#### ACTIVITY
Search each line below for the word "Hlen" and list those that contain it.

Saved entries
Lemma pack_spec bits :
  ∃ out, pack bits = Ok out ∧ len out = div_ceil (len bits) 8 ∧ filled out bits.
Proof.
  unfold pack. set (n := Z.to_nat (div_ceil (len bits) 8)).
  pose proof (div_ceil_bounds (len bits) (len_nonneg _)) as Hn. pose proof (len_nonneg bits).
  assert (bits_of (replicate n (byte_of 0)) = [] ++ replicate (8 * n) false) as Hzero.
  { cbn [app]. clear Hn. induction n as [|n IH]; [done|].
    replace (8 * S n)%nat with (8 + 8 * n)%nat by lia. rewrite replicate_add.
    change (replicate (S n) (byte_of 0)) with ([byte_of 0] ++ replicate n (byte_of 0)).
    by rewrite bits_of_app, IH. }
  destruct (pack_loop bits [] (replicate n (byte_of 0)) (8 * n) Hzero) as (out & Hf & Hl & Hb).
  { unfold n, len in *. lia. }
  exists out. split; [exact Hf|]. rewrite Hl. unfold len at 1. rewrite length_replicate.
  split; [unfold n; lia|]. exists (8 * n - length bits)%nat. split; [unfold n, len in *; lia|exact Hb].
Qed.

Lemma pack_inj a b out : pack a = Ok out → pack b = Ok out → length a = length b → a = b.
Proof.
  intros Ha Hb Hl. destruct (pack_spec a) as (o & Ho & _ & (pa & _ & Hpa)).
  destruct (pack_spec b) as (o' & Ho' & _ & (pb & _ & Hpb)).
  assert (o = out) as -> by congruence. assert (o' = out) as -> by congruence.
  rewrite Hpa in Hpb. by apply app_inj_1 in Hpb as [? _].
Qed.

Section dictionary_proofs.
Context {C : Crypto} {L : CryptoLaws C}.

(** ** Node cells *)

Lemma dict_cell_Ok data refs :
  len data ≤ 128 → len refs ≤ 4 → Forall (λ r : bytes, len r = 32) refs →
  ∃ c, dict_cell data refs = Ok c ∧ Cell_wf c ∧ data_bytes c = data ∧ cell_refs c = refs.
Proof.
  intros Hd Hr Hw. unfold dict_cell, Cell_new.
  rewrite (proj2 (new_with_special_Ok _ _ _ _) (conj eq_refl (conj Hd Hr))). cbn [map_err].
  eexists. split; [done|]. by split_and!.
Qed.

Lemma div_ceil_le x y : 0 ≤ x → x ≤ 8 * y → div_ceil x 8 ≤ y.
Proof. intros Hx Hy. pose proof (div_ceil_bounds x Hx). lia. Qed.

Lemma packed_len bits out :
  pack (take (Nat.min (length bits) 1000) bits) = Ok out → len out ≤ 125.
Proof.
  intros Hp. destruct (pack_spec (take (Nat.min (length bits) 1000) bits)) as (o & Ho & Hl & _).
  assert (o = out) as -> by congruence. rewrite Hl. apply div_ceil_le; [apply len_nonneg|].
  unfold len. rewrite length_take. lia.
Qed.

Lemma label_tail_Ok fuel : ∀ bits,
  (length bits ≤ fuel)%nat → ∃ c, label_tail (S fuel) bits = Ok c ∧ Cell_wf c.
Proof.
  induction fuel as [|fuel IH]; intros bits Hl; cbn [label_tail].
  - assert (bits = []) as -> by (destruct bits; [done|cbn in Hl; lia]).
    destruct (dict_cell_Ok ([byte_of 0xD2] ++ []) []) as (c & Hc & Hw & _); [done|done|constructor|].
    exists c. split; [exact Hc|done].
  - set (first := Nat.min (length bits) 1000).
    destruct (pack_spec (take first bits)) as (out & Hout & _). pose proof (packed_len _ _ Hout) as Hlen.
    assert (∃ refs, (if (first <? length bits)%nat
      then let? tail := label_tail (S fuel) (drop first bits) in Ok [cell_hash tail] else Ok [])
      = Ok (E:=DictionaryError) refs ∧ len refs ≤ 1 ∧ Forall (λ r : bytes, len r = 32) refs)
      as (refs & Hr & Hlr & Hw).
    { destruct (Nat.ltb_spec first (length bits)); [|by exists []].
      destruct (IH (drop first bits)) as (c & -> & _); [rewrite length_drop; unfold first in *; lia|].
      eexists. split; [done|]. split; [done|]. constructor; [apply len_cell_hash|constructor]. }
    destruct (dict_cell_Ok ([byte_of 0xD2] ++ out) refs) as (c & Hc & Hwc & _);
      [rewrite len_app; change (len [byte_of 0xD2]) with 1; lia|lia|done|].
    exists c. split; [|done]. cbn [label_tail] in Hr. rewrite Hr, rbind_ret, Hout, rbind_ret. exact Hc.
Qed.

Lemma node_cell_Ok tag bits refs :
  len refs ≤ 2 → Forall (λ r : bytes, len r = 32) refs →
  ∃ c, node_cell tag bits refs = Ok c ∧ Cell_wf c.
Proof.
  intros Hr Hw. unfold node_cell. set (first := Nat.min (length bits) 1000).
  destruct (pack_spec (take first bits)) as (out & Hout & _). pose proof (packed_len _ _ Hout) as Hlen.
  rewrite Hout, rbind_ret.
  assert (∃ rs, (if (first <? length bits)%nat
    then let? tail := label_tail (length bits) (drop first bits) in Ok (cell_hash tail :: refs) else Ok refs)
    = Ok (E:=DictionaryError) rs ∧ len rs ≤ 4 ∧ Forall (λ r : bytes, len r = 32) rs) as (rs & -> & Hlr & Hw').
  { destruct (Nat.ltb_spec first (length bits)); [|exists refs; split_and!; [done|lia|done]].
    destruct (length bits) as [|n] eqn:Hn; [lia|].
    destruct (label_tail_Ok n (drop first bits)) as (c & -> & _); [rewrite length_drop; unfold first in *; lia|].
    eexists. split; [done|]. rewrite len_cons. split; [lia|]. constructor; [apply len_cell_hash|done]. }
  rewrite rbind_ret. destruct (dict_cell_Ok ([byte_of tag] ++ be_bytes 2 (as_u 16 (len bits)) ++ out) rs)
    as (c & Hc & Hwc & _); [rewrite !len_app, len_be_bytes; change (len [byte_of tag]) with 1; lia|done|done|].
  by exists c.
Qed.

Lemma serialize_Ok node : ∃ c, serialize node = Ok c ∧ Cell_wf c.
Proof.
  induction node as [s v|p z IHz o IHo]; cbn [serialize].
  - apply node_cell_Ok; [done|]. constructor; [apply len_cell_hash|constructor].
  - destruct IHz as (cz & -> & _). destruct IHo as (co & -> & _). rewrite !rbind_ret.
    apply node_cell_Ok; [done|]. repeat constructor; apply len_cell_hash.
Qed.

(** ** Canonical form *)

Lemma contents_nonempty node : ∃ k, is_Some (contents node !! k).
Proof.
  induction node as [s v|p z [k Hk] o _].
  - exists s. cbn. rewrite lookup_singleton_eq. by eexists.
  - exists (p ++ false :: k). by rewrite contents_under.
Qed.
Lemma sample_commitment_wf : commitment_wf sample_commitment.
Proof.
  assert (shard_prefix (shard_root 0) 0 0) as Hsp by (unfold shard_prefix; done).
  split; [apply sample_tree_wf|]. split; [|constructor].
  split; [|split; [done|split]].
  - unfold BlockHeader_typed, shard_typed. cbn [magic_constructor header_shard seq_no flags gen_utime
      start_lt end_lt prev_key_block prev_ref_hash prev_ref_hash_2 master_ref_hash state_root_hash
      in_msg_root_hash out_msg_root_hash workchain_id shard_prefix_ident sample_commit_header
      bc_header sample_commitment shard_root].
    rewrite !in_int_u32, !in_int_u64, in_int_u16. unfold in_u, ROOT_PREFIX, BLOCK_HEADER_MAGIC.
    assert (len sample_root = 32) as -> by (vm_compute; reflexivity). split_and!; done || lia.
  - split; [done|]. exists 0, 0. done.
  - by split.
Qed.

#### EXERCISE SOLUTION
    destruct (pack_spec (take first bits)) as (out & Hout & _). pose proof (packed_len _ _ Hout) as Hlen.
  destruct (pack_spec (take first bits)) as (out & Hout & _). pose proof (packed_len _ _ Hout) as Hlen.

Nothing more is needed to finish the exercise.